(Records supplied begins)

(** * RH dashboard: the data preparation and filtering pipeline of [app.py]

    A shallow embedding of the loader ([load_and_prepare_data]), of the
    sidebar filters with the options of their select boxes and the ends of
    the salary slider, of the KPI block and of the text [brl] prints, of the
    columns the chart section adds to [df_filtered], and of what the table
    and the two downloads are given.

    Conventions.
    - A pandas [DataFrame] is a list of labelled, typed columns together with
      its rows; a row maps a label to a cell.
    - The labels of a frame are meant distinct, as [read_excel] delivers
      them.  Two headers that normalize to one label give pandas two columns
      under that label, which a row of this model cannot hold: a theorem
      that needs [df[label]] to be one column asks for distinct labels.
    - A cell is missing ([NaN], which also stands for [None] and [NaT]), a
      text, a number or a timestamp.  Numbers are exact rationals;
      timestamps count nanoseconds since 1970-01-01.
    - A text is a sequence of characters with codes below 256, one
      character per code point of Latin-1; the characters beyond are outside
      the model.
    - An exception is an explicit [Raise]; the [try]/[except] of the loader
      and of [brl] are written out.
    - Library functions whose tables are not part of the repository
      (Unicode decomposition, the date parser, the printing of numbers, the
      regular-expression engine beyond literals and dots) are variables of
      the section.
    - Widgets are represented by the value they hand back to the script,
      or by the exception they raise for arguments they refuse. *)

From Stdlib Require Import QArith Ascii String.
From stdpp Require Import base option list strings gmap fin_maps.
(** * To-do watchlist backend: request handlers and data-access layer

    A shallow embedding of [backend/src/db.js] and [backend/src/app.js].

    - JavaScript values are the inductive [jsval]; request bodies, result
      rows and response bodies are all [jsval]s, read with the property
      access [js_get] exactly where the source writes [x.f].
    - A rejected promise or a thrown exception is an [outcome] [Rejected];
      [await] is the bind of the monad [M], [try]/[catch] is [try_catch].
    - The external collaborators (the sqlite3 and mysql2 drivers, bcryptjs,
      the file system) are a record [driver] of operations on a world [W].
      Results that do not depend on what the collaborators answer are
      proved for every driver; the others are proved on the reference
      drivers of module [Ref], a small relational store.

    A handler is modelled from the point where Express calls it: the first
    middleware of [app.js] lets a request through only once the bootstrap
    has resolved, and [express.json()] has parsed the body.

    Numbers are integers ([Z]); strings are sequences of one-byte
    characters, so letter case and white space are those of ASCII:
    results that rest on trimming, on letter case or on the length of a
    text are stated for printable ASCII texts, on which these strings and
    the strings of JavaScript agree. What a database engine takes a text
    for when it compares it with an integer column is a component of the
    store ([as_integer]); the results hold for every such conversion. *)

From Stdlib Require Import ZArith List String Ascii Bool.
From Stdlib Require Import Permutation Sorted Lia.
From Stdlib Require Import DecimalString.
Import ListNotations.
Open Scope string_scope.
Open Scope Z_scope.

(* ------------------------------------------------------------------ *)
(** * String primitives of the JavaScript runtime *)

Module Js.

Definition is_space (c : ascii) : bool :=
  let n := nat_of_ascii c in
  ((9 <=? n) && (n <=? 13))%nat || (n =? 32)%nat.

Definition is_digit (c : ascii) : bool :=
  let n := nat_of_ascii c in ((48 <=? n) && (n <=? 57))%nat.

(Records supplied ends)

* _Exercise details_: Repeat the entries above verbatim, but only from the line that has "and the two downloads are given." down to the line that has "the file system)", inclusive.

* _Finished task_:
    and the two downloads are given.

    Conventions.
    - A pandas [DataFrame] is a list of labelled, typed columns together with
      its rows; a row maps a label to a cell.
    - The labels of a frame are meant distinct, as [read_excel] delivers
      them.  Two headers that normalize to one label give pandas two columns
      under that label, which a row of this model cannot hold: a theorem
      that needs [df[label]] to be one column asks for distinct labels.
    - A cell is missing ([NaN], which also stands for [None] and [NaT]), a
      text, a number or a timestamp.  Numbers are exact rationals;
      timestamps count nanoseconds since 1970-01-01.
    - A text is a sequence of characters with codes below 256, one
      character per code point of Latin-1; the characters beyond are outside
      the model.
    - An exception is an explicit [Raise]; the [try]/[except] of the loader
      and of [brl] are written out.
    - Library functions whose tables are not part of the repository
      (Unicode decomposition, the date parser, the printing of numbers, the
      regular-expression engine beyond literals and dots) are variables of
      the section.
    - Widgets are represented by the value they hand back to the script,
      or by the exception they raise for arguments they refuse. *)

From Stdlib Require Import QArith Ascii String.
From stdpp Require Import base option list strings gmap fin_maps.
(** * To-do watchlist backend: request handlers and data-access layer

    A shallow embedding of [backend/src/db.js] and [backend/src/app.js].

    - JavaScript values are the inductive [jsval]; request bodies, result
      rows and response bodies are all [jsval]s, read with the property
      access [js_get] exactly where the source writes [x.f].
    - A rejected promise or a thrown exception is an [outcome] [Rejected];
      [await] is the bind of the monad [M], [try]/[catch] is [try_catch].
    - The external collaborators (the sqlite3 and mysql2 drivers, bcryptjs,
      the file system) are a record [driver] of operations on a world [W].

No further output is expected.